Records from a data source:
Lemma forceUpdateDivergentBranch_commands r :
  exists updated r',
    Revised.forceUpdateDivergentBranch World execAsync trim r = (updated, r') /\
    commands r' =
    (commands r ++
     ["git fetch && git reset --hard origin/$(git rev-parse --abbrev-ref HEAD)"])%list.
Proof.
  unfold Revised.forceUpdateDivergentBranch.
  destruct (execAsync _ (world r)) as [[stdout | message] w];
    eexists; eexists; split; reflexivity.
Qed.

(** One step of a check: the next command gives some output and
    extends the trace; the next test goes either way. *)
Ltac check_step :=
  match goal with
  | |- context [execGitCommand World execAsync trim ?c ?r] =>
      let H := fresh "Hran" in
      destruct (execGitCommand_commands c r) as (? & ? & -> & H)
  | |- context [Revised.forceUpdateDivergentBranch World execAsync trim ?r] =>
      let H := fresh "Hran" in
      destruct (forceUpdateDivergentBranch_commands r) as (? & ? & -> & H)
  | |- context [match ?o with Some _ => _ | None => _ end] => destruct o
  | |- context [if ?b then _ else _] => destruct b
  end; cbv beta iota.

(** The trace of a finished check, read off the steps. *)
Ltac read_trace :=
  cbn [fst snd];
  rewrite ?commands_log in *; rewrite ?commands_set_lastCheckTime in *;
  repeat match goal with
         | H : commands ?x = _ |- _ => try rewrite H in *; clear H
         end;
  rewrite <- ?app_assoc; cbn [app].

(** X20. The later revision resets the branch only as a last resort
    and reports an update only after a pull or that reset: one check
    runs at most ten commands; when it runs the fetch-and-reset command
    it has before run, in this order, the remote update, the three
    rev-parse commands, git status --porcelain, a pull, git status -b,
    the pull.rebase setting and a second pull; and when it returns
    true, the last command it ran is git pull or the reset. *)
Theorem reset_is_last_resort now r :
  let reset :=
    "git fetch && git reset --hard origin/$(git rev-parse --abbrev-ref HEAD)" in
  let res := Revised.checkAndUpdateRepo World execAsync trim now r in
  exists cmds,
    commands (snd res) = (commands r ++ cmds)%list /\
    (List.length cmds <= 10)%nat /\
    (In reset cmds ->
     exists branch,
       cmds = ["git remote update"; "git rev-parse HEAD";
               "git rev-parse --abbrev-ref HEAD";
               "git rev-parse origin/" ++ branch;
               "git status --porcelain"; "git pull";
               "git status -b --porcelain=v2";
               "git config pull.rebase false"; "git pull"; reset]) /\
    (fst res = true -> last cmds "" = "git pull" \/ last cmds "" = reset).
Proof.
  cbv zeta. unfold Revised.checkAndUpdateRepo.
  destruct (now - lastCheckTime r <? CHECK_INTERVAL_MIN).
  { exists []. rewrite app_nil_r. cbn [fst snd List.length In].
    split; [reflexivity|]. split; [lia|]. split; [intros []|discriminate]. }
  repeat check_step; read_trace;
    eexists; (split; [reflexivity|]); (split; [cbn [List.length]; lia|]);
    cbn [In last];
    (split;
     [ intro Hin;
       repeat (destruct Hin as [Hin | Hin]; [try discriminate Hin|]);
       try (destruct Hin); eexists; reflexivity
     | intro Htrue; try discriminate Htrue; auto ]).
Qed.

Lemma has_local_changes out :
  out <> "" ->
  negb (falsy (Some out)) &&
  (0 <? Z.of_nat (String.length (text (Some out)))) = true.
Proof.
  intro Hout. destruct out as [|c out]; [destruct (Hout eq_refl)|].
  reflexivity.
Qed.

Lemma status_of_dirty_tree r :
  (forall w, exists out w',
      execAsync "git status --porcelain" w = (inl out, w') /\ trim out <> "") ->
  exists out r',
    execGitCommand World execAsync trim "git status --porcelain" r
    = (Some out, r') /\
    out <> "" /\
    commands r' = (commands r ++ ["git status --porcelain"])%list.
Proof.
  intro Hdirty. unfold execGitCommand.
  destruct (Hdirty (world r)) as (out & w' & -> & Hout).
  eexists; eexists; split; [reflexivity|]. split; [exact Hout | reflexivity].
Qed.

(** X21. The later revision leaves a dirty working tree alone: when
    git status --porcelain reports changes (a non-empty output)
    whenever it is run, a check returns false and runs neither git pull
    nor the fetch-and-reset command. *)
Theorem dirty_tree_is_left_alone now r :
  (forall w, exists out w',
      execAsync "git status --porcelain" w = (inl out, w') /\ trim out <> "") ->
  let res := Revised.checkAndUpdateRepo World execAsync trim now r in
  fst res = false /\
  exists cmds,
    commands (snd res) = (commands r ++ cmds)%list /\
    ~ In "git pull" cmds /\
    ~ In "git fetch && git reset --hard origin/$(git rev-parse --abbrev-ref HEAD)"
         cmds.
Proof.
  intro Hdirty. cbv zeta. unfold Revised.checkAndUpdateRepo.
  destruct (now - lastCheckTime r <? CHECK_INTERVAL_MIN).
  { split; [reflexivity|]. exists []. rewrite app_nil_r.
    split; [reflexivity|]. split; intros []. }
  repeat (match goal with
          | |- context [execGitCommand World execAsync trim
                          "git status --porcelain" ?r0] =>
              let H := fresh "Hran" in
              let Hout := fresh "Hout" in
              destruct (status_of_dirty_tree r0 Hdirty) as (? & ? & -> & Hout & H);
              rewrite (has_local_changes _ Hout); cbv beta iota
          | |- _ => check_step
          end);
    read_trace;
    (split; [reflexivity|]); eexists; (split; [reflexivity|]);
    cbn [In]; split; intro Hin;
    repeat (destruct Hin as [Hin | Hin]; [discriminate Hin|]);
    destruct Hin.
Qed.

End RevisedCheckerProperties.

Lemma dirty_tree_is_left_alone_witness :
  let execAsync :=
    fun (command : string) (w : unit) =>
      (inl (if String.eqb command "git rev-parse HEAD" then "1f3a"
            else if String.eqb command "git status --porcelain" then " M index.ts"
            else "main")
         : string + string, w) in
  let r := {| lastCheckTime := 0; logFile := []; commands := []; world := tt |} in
  let res := Revised.checkAndUpdateRepo unit execAsync (fun str => str) 300000 r in
  fst res = false /\
  exists cmds,
    commands (snd res) = (commands r ++ cmds)%list /\
    ~ In "git pull" cmds /\
    ~ In "git fetch && git reset --hard origin/$(git rev-parse --abbrev-ref HEAD)"
         cmds.
Proof.
  intros execAsync r.
  apply (dirty_tree_is_left_alone unit execAsync (fun str => str) 300000 r).
  intro w. exists " M index.ts", w. split; [reflexivity | discriminate].
Defined.

(** ** The cpu sampler *)

Lemma usages_short cpuInfo :
  forall lastCpuInfo,
  (List.length lastCpuInfo < List.length cpuInfo)%nat ->
  usages cpuInfo lastCpuInfo = None.
Proof.
  induction cpuInfo as [|info rest IH]; intros lastCpuInfo Hlen;
    cbn [List.length] in Hlen; [lia|].
  destruct lastCpuInfo as [|last lastRest]; [reflexivity|].
  cbn [List.length] in Hlen. cbn [usages].
  rewrite (IH lastRest) by lia. reflexivity.
Qed.

Lemma update_with_samplers_short t s lastCpuInfo :
  (List.length lastCpuInfo < List.length (t_cpuInfo t))%nat ->
  update_with_samplers t (s, lastCpuInfo) = (s, lastCpuInfo).
Proof.
  intro Hlen. unfold update_with_samplers, getCpuUsage.
  rewrite (usages_short _ _ Hlen). reflexivity.
Qed.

YOUR ASSIGNMENT:
Count every line in the data that contains the word "hard", then give that count and nothing else.

WRITTEN RESPONSE:
4